As for women, they were not supposed to attend the theatre unaccompanied, so their seating options were a bit more limited. They weren’t allowed to go onto the patio at all, and they had to have a male family member with them to sit anywhere else. There was one exception: the special second-level gallery opposite the stage known as the cazuela. No men were allowed in here, which meant that unaccompanied women could sit there without fear of harassment or social stigma.
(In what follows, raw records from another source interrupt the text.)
(** The calls made for a list of segments. *)
Lemma for_each_infer_trace (speech_types : gmap value speech_type) regular
    model_choice remove_silence segments s :
  ∃ outs s' new,
    for_each
      (synthesize_segment speech_types regular model_choice remove_silence)
      segments s = (Ok outs, s') ∧
    log s' = log s ++ new ∧
    references_used new =
      (λ seg, let ty := chosen_speech_type speech_types regular (style seg) in
              (audio ty, ref_text ty)) <$> segments ∧
    infer_process_texts new = (λ seg, normalized (text seg)) <$> segments.
Proof.
  revert s. induction segments as [|seg segments IH]; intros s.
  - exists [], s, []. by rewrite app_nil_r.
  - cbn [for_each]. unfold synthesize_segment at 1. cbv zeta.
    unfold bind at 1. unfold bind at 1.
    rewrite infer_run. cbv zeta. unfold ret at 1.
    set (r := infer_calls _ _ _ _ _ _ _ _).
    destruct (infer_calls_observed
                (audio (chosen_speech_type speech_types regular (style seg)))
                (ref_text (chosen_speech_type speech_types regular (style seg)))
                (text seg) remove_silence 0 1 py_print (world s))
      as [Href Htxt].
    cbv zeta in Href, Htxt. fold r in Href, Htxt.
    destruct (IH (State r.1.2 (log s ++ r.1.1) (heap s)))
      as (outs & s' & new & Hrun & Hlog & Hrefs & Htxts).
    unfold bind at 1. rewrite Hrun. unfold ret.
    exists (r.2.1 :: outs), s', (r.1.1 ++ new).
    split; [done|]. split.
    { rewrite Hlog. cbn [log]. by rewrite app_assoc. }
    unfold references_used, infer_process_texts in *.
    rewrite !omap_app, Href, Htxt, Hrefs, Htxts. done.
Qed.



(** ** [process_audio_input] *)

Lemma generate_response_heap messages s r s1 :
  generate_response messages s = (r, s1) → heap s1 = heap s.
Proof.
  unfold generate_response, list_read, index, bind, ret, raise.
  repeat first [rewrite ext_run | progress cbn [fst snd world log heap]].
  destruct (_ !! 0%nat); by intros [= <- <-].
Qed.

Lemma user_message_heap audio_path text s r s0 :
  user_message audio_path text s = (r, s0) → heap s0 = heap s.
Proof.
  unfold user_message, bind, ret. destruct (truthy audio_path).
  - rewrite ext_run. by intros [= <- <-].
  - by intros [= <- <-].
Qed.

Lemma user_message_Ok audio_path text s :
  ∃ message s0, user_message audio_path text s = (Ok message, s0).
Proof.
  unfold user_message, bind, ret. destruct (truthy audio_path).
  - rewrite ext_run. by eexists _, _.
  - by eexists _, _.
Qed.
That didn’t mean that there wasn’t still trouble: as McKendrick writes, “the women rattled keys against the railings” in the cazuela “and if one of Lope’s [i.e. the famous playwright Lope de Vega] loas [short introductory plays] is to be believed, never stopped talking and laughing.” Lope complained about the women being disruptive, but they had just as much – probably more – to complain of when it came to men pestering them, even in their supposedly safe space. McKendrick notes how men would let off stink bombs or release mice into the cazuela, “and from time to time some bright spark took it into his head to put on skirts and cause consternation by joining the women in the intimacy of their box (there were severe fines for this.”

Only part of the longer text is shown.